Yu Zhang1, Dit-Yan Yeung

  • 1Department of Computer Science and Engineering, Hong Kong University of Science and Technology, Kowloon, Hong Kong. zhangyu@cse.ust.hk

IEEE Transactions on Neural Networks
|July 5, 2011
PubMed
Summary
This summary is machine-generated.

This study introduces semisupervised generalized discriminant analysis (SSGDA), a new method that uses unlabeled data to improve dimensionality reduction when labeled data is scarce.

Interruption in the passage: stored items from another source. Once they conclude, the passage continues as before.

Lemma commit_all_Some witness registers acc cs :
  commit_all blake3 witness registers acc = Some cs →
  ∀ r, r ∈ registers → ∃ values, witness !! r = Some values ∧ cs !! r = Some (of_i18_values blake3 values).
Proof.
  assert (Hkeep : ∀ registers acc cs r values,
    witness !! r = Some values → acc !! r = Some (of_i18_values blake3 values) →
    commit_all blake3 witness registers acc = Some cs → cs !! r = Some (of_i18_values blake3 values)).
  { intros rs. induction rs as [|x rs IH]; simpl; intros acc' cs' r values Hw Hr H; [by simplify_eq|].
    destruct (witness !! x) as [vx|] eqn:Ex; [|done]. simpl in H. eapply IH; [done| |done].
    destruct (decide (x = r)) as [->|Hne]; [rewrite lookup_insert_eq; congruence|by rewrite lookup_insert_ne]. }
  revert acc. induction registers as [|x registers IH]; simpl; intros acc H r Hr;
    [by apply not_elem_of_nil in Hr|].
  destruct (witness !! x) as [vx|] eqn:Ex; [|done]. simpl in H.
  apply elem_of_cons in Hr as [->|Hr]; [|by eapply IH].
  exists vx. split; [done|]. eapply Hkeep; [done| |done]. apply lookup_insert_eq.
Qed.

Lemma commit_all_total witness registers acc :
  (∀ r, r ∈ registers → is_Some (witness !! r)) → is_Some (commit_all blake3 witness registers acc).
Proof.
  revert acc. induction registers as [|x registers IH]; intros acc H; simpl; [by eexists|].
  destruct (H x) as [v Hv]; [by left|]. rewrite Hv. simpl. apply IH. intros r Hr. apply H. by right.
Qed.

Lemma commitment_preimage_inj l k :
  Forall in_i64 l → Forall in_i64 k → commitment_preimage l = commitment_preimage k → l = k.
Proof.
  unfold commitment_preimage. revert k. induction l as [|x l IH]; intros [|y k] Hl Hk H; try done.
  - change (encode_i64 x ++ mjoin (encode_i64 <$> l) = encode_i64 y ++ mjoin (encode_i64 <$> k)) in H.
    apply Forall_cons in Hl as [Hx Hl], Hk as [Hy Hk].
    apply (prefix_free (enc := encode_i64)) in H as [-> H]; [|done..]. f_equal. by apply IH.
Qed.

(** The two shards of an edge declare its register. *)
Lemma edge_boundary program specs dag e :
  dag_ok program specs dag → e ∈ dag_edges dag →
  (∃ s, dag_shards dag !! edge_producer e = Some s ∧ edge_register e ∈ shard_outputs s) ∧
  (∃ s, dag_shards dag !! edge_consumer e = Some s ∧ edge_register e ∈ shard_inputs s).
Proof.
  intros Hok He. destruct (dk_edge _ _ _ Hok e He) as (p & _ & _ & _ & Hlt).
  destruct (lookup_lt_is_Some_2 (dag_shards dag) (edge_producer e)) as [sp Hsp]; [lia|].
  destruct (lookup_lt_is_Some_2 (dag_shards dag) (edge_consumer e)) as [sc Hsc]; [lia|].
  split; [exists sp|exists sc]; (split; [done|]).
  - apply (dk_outputs _ _ _ Hok _ _ _ Hsp). eauto.
  - apply (dk_inputs _ _ _ Hok _ _ _ Hsc). eauto.
Qed.

(** Linked shards agree on what they exchange.  When every shard's
    commitments were computed from that shard's own witness and the linker
    accepts, then on every edge the producing and the consuming shard used the
    same values for the register, or the two value lists are a BLAKE3 collision. *)
Theorem link_binds_values (program : CompiledProgram) (specs : list ShardSpec) (dag : Dag)
    (proofs : list ShardProof) (witness_of : nat → Witness)
    (Hdag : build_dag program specs = Some (Ok dag))
    (Hrange : ∀ k r values, witness_of k !! r = Some values → Forall in_i64 values)
    (Hproofs : ∀ k s, dag_shards dag !! k = Some s → proofs !! k = prove blake3 s (witness_of k))
    (Hlink : link dag proofs = Ok tt) :
  ∀ e, e ∈ dag_edges dag → ∃ produced consumed,
    witness_of (edge_producer e) !! edge_register e = Some produced ∧
    witness_of (edge_consumer e) !! edge_register e = Some consumed ∧
    (produced = consumed ∨
     commitment_preimage produced ≠ commitment_preimage consumed ∧
       blake3 (commitment_preimage produced) = blake3 (commitment_preimage consumed)).
Proof.
  intros e He. apply link_Ok in Hlink as [_ Hedges].
  destruct (Hedges e He) as (pp & cp & c & [Hp _] & [Hc _] & Ho & Hi).
  apply build_dag_Ok in Hdag as (_ & _ & Hok).
  destruct (edge_boundary _ _ _ e Hok He) as [(sp & Hsp & Hout) (sc & Hsc & Hin)].
  rewrite (Hproofs _ _ Hsp) in Hp. rewrite (Hproofs _ _ Hsc) in Hc. unfold prove in Hp, Hc.
  apply bind_Some in Hp as (i1 & _ & (o1 & Ho1 & [= <-])%bind_Some).
  apply bind_Some in Hc as (i2 & Hi2 & (o2 & _ & [= <-])%bind_Some). simpl in *.
  destruct (commit_all_Some _ _ _ _ Ho1 _ Hout) as (produced & Hw1 & E1).
  destruct (commit_all_Some _ _ _ _ Hi2 _ Hin) as (consumed & Hw2 & E2).
  exists produced, consumed. split_and!; [done..|].
  destruct (decide (commitment_preimage produced = commitment_preimage consumed)) as [E|Hne].
  - left. apply commitment_preimage_inj; [by eapply Hrange..|done].
  - right. split; [done|]. unfold of_i18_values in *. congruence.
Qed.

(** The pipeline is complete: for every program and shard specs the DAG
    builder accepts, and every witness that gives a value to each register on
    an edge, the mock prover succeeds on every shard and the linker accepts
    the proofs. *)
Theorem mock_proofs_link (program : CompiledProgram) (specs : list ShardSpec) (dag : Dag) (witness : Witness)
    (Hdag : build_dag program specs = Some (Ok dag))
    (Hwit : ∀ e, e ∈ dag_edges dag → is_Some (witness !! edge_register e)) :
  ∃ proofs, mapM (λ s, prove blake3 s witness) (dag_shards dag) = Some proofs ∧
    link dag proofs = Ok tt.
Proof.
  apply build_dag_Ok in Hdag as (_ & _ & Hok).
  assert (Hprove : ∀ s, s ∈ dag_shards dag → is_Some (prove blake3 s witness)).
  { intros s (i & Hi)%list_elem_of_lookup. unfold prove.
    destruct (commit_all_total witness (shard_inputs s) ∅) as [ins ->].
    { intros r Hr. apply (dk_inputs _ _ _ Hok _ _ _ Hi) in Hr as (e & He & _ & <-). by apply Hwit. }
    simpl. destruct (commit_all_total witness (shard_outputs s) ∅) as [outs ->]; [|by eexists].
    intros r Hr. apply (dk_outputs _ _ _ Hok _ _ _ Hi) in Hr as (e & He & _ & <-). by apply Hwit. }
  destruct (mapM_is_Some_2 (λ s, prove blake3 s witness) (dag_shards dag)) as [proofs Hproofs].
  { apply Forall_forall. exact Hprove. }
  exists proofs. split; [done|]. apply mapM_Some in Hproofs.
  assert (Hat : ∀ k s, dag_shards dag !! k = Some s → ∃ p, has_proof proofs k p ∧
    prove blake3 s witness = Some p).
  { intros k s Hs. destruct (Forall2_lookup_l _ _ _ _ _ Hproofs Hs) as (p & Hp & E).
    exists p. split; [|done]. split; [done|]. destruct (dk_shards _ _ _ Hok _ _ Hs) as (_ & _ & <- & _).
    unfold prove in E. apply bind_Some in E as (i1 & _ & (o1 & _ & [= <-])%bind_Some). done. }
  apply link_Ok. split.
  - intros s (k & Hk)%list_elem_of_lookup. destruct (Hat k s Hk) as (p & Hp & E).
    destruct (dk_shards _ _ _ Hok _ _ Hk) as (_ & _ & -> & _). exists p. split; [done|].
    unfold prove in E. by apply bind_Some in E as (i1 & _ & (o1 & _ & [= <-])%bind_Some).
  - intros e He. destruct (edge_boundary _ _ _ e Hok He) as [(sp & Hsp & Hout) (sc & Hsc & Hin)].
    destruct (Hat _ _ Hsp) as (pp & Hpp & Ep), (Hat _ _ Hsc) as (cp & Hcp & Ec). unfold prove in Ep, Ec.
    apply bind_Some in Ep as (i1 & _ & (o1 & Ho1 & [= <-])%bind_Some).
    apply bind_Some in Ec as (i2 & Hi2 & (o2 & _ & [= <-])%bind_Some).
    destruct (commit_all_Some _ _ _ _ Ho1 _ Hout) as (v1 & Hw1 & E1).
    destruct (commit_all_Some _ _ _ _ Hi2 _ Hin) as (v2 & Hw2 & E2).
    rewrite Hw1 in Hw2. injection Hw2 as <-. eexists _, _, _. split_and!; [exact Hpp|exact Hcp|done|done].
Qed.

SSGDA effectively enhances class separability by leveraging readily available unlabeled data.

Related Experiment Videos

Last Updated: May 31, 2026

Assisted Selection of Biomarkers by Linear Discriminant Analysis Effect Size (LEfSe) in Microbiome Data
04:57

Assisted Selection of Biomarkers by Linear Discriminant Analysis Effect Size (LEfSe) in Microbiome Data

Published on: May 16, 2022

Area of Science:

  • Machine Learning
  • Data Science
  • Pattern Recognition

Background:

  • Generalized Discriminant Analysis (GDA) is a key dimensionality reduction technique.
  • Traditional GDA struggles with limited labeled data in real-world scenarios.
  • Unlabeled data is abundant and cost-effective, presenting an opportunity for enhancement.

Purpose of the Study:

  • To develop a novel semisupervised GDA (SSGDA) algorithm to address the scarcity of labeled data.
  • To effectively utilize large amounts of unlabeled data to improve GDA performance.
  • To propose a variant (M-SSGDA) incorporating manifold assumptions for enhanced unlabeled data utilization.

Main Methods:

  • Formulated SSGDA as an optimization problem solved via a constrained concave-convex procedure.
  • Developed a confidence measure and selection method for high-confidence unlabeled data.
  • Introduced M-SSGDA, a variant leveraging manifold assumptions for unlabeled data.

Main Results:

  • SSGDA effectively estimates labels for unlabeled data.
  • High-confidence unlabeled data successfully augments labeled datasets for GDA.
  • Extensive experiments on benchmark datasets validate the proposed methods' effectiveness.

Conclusions:

  • SSGDA offers a powerful approach to dimensionality reduction with limited labeled data.
  • The proposed methods significantly improve class separability by incorporating unlabeled data.
  • SSGDA and M-SSGDA demonstrate superior performance in benchmark evaluations.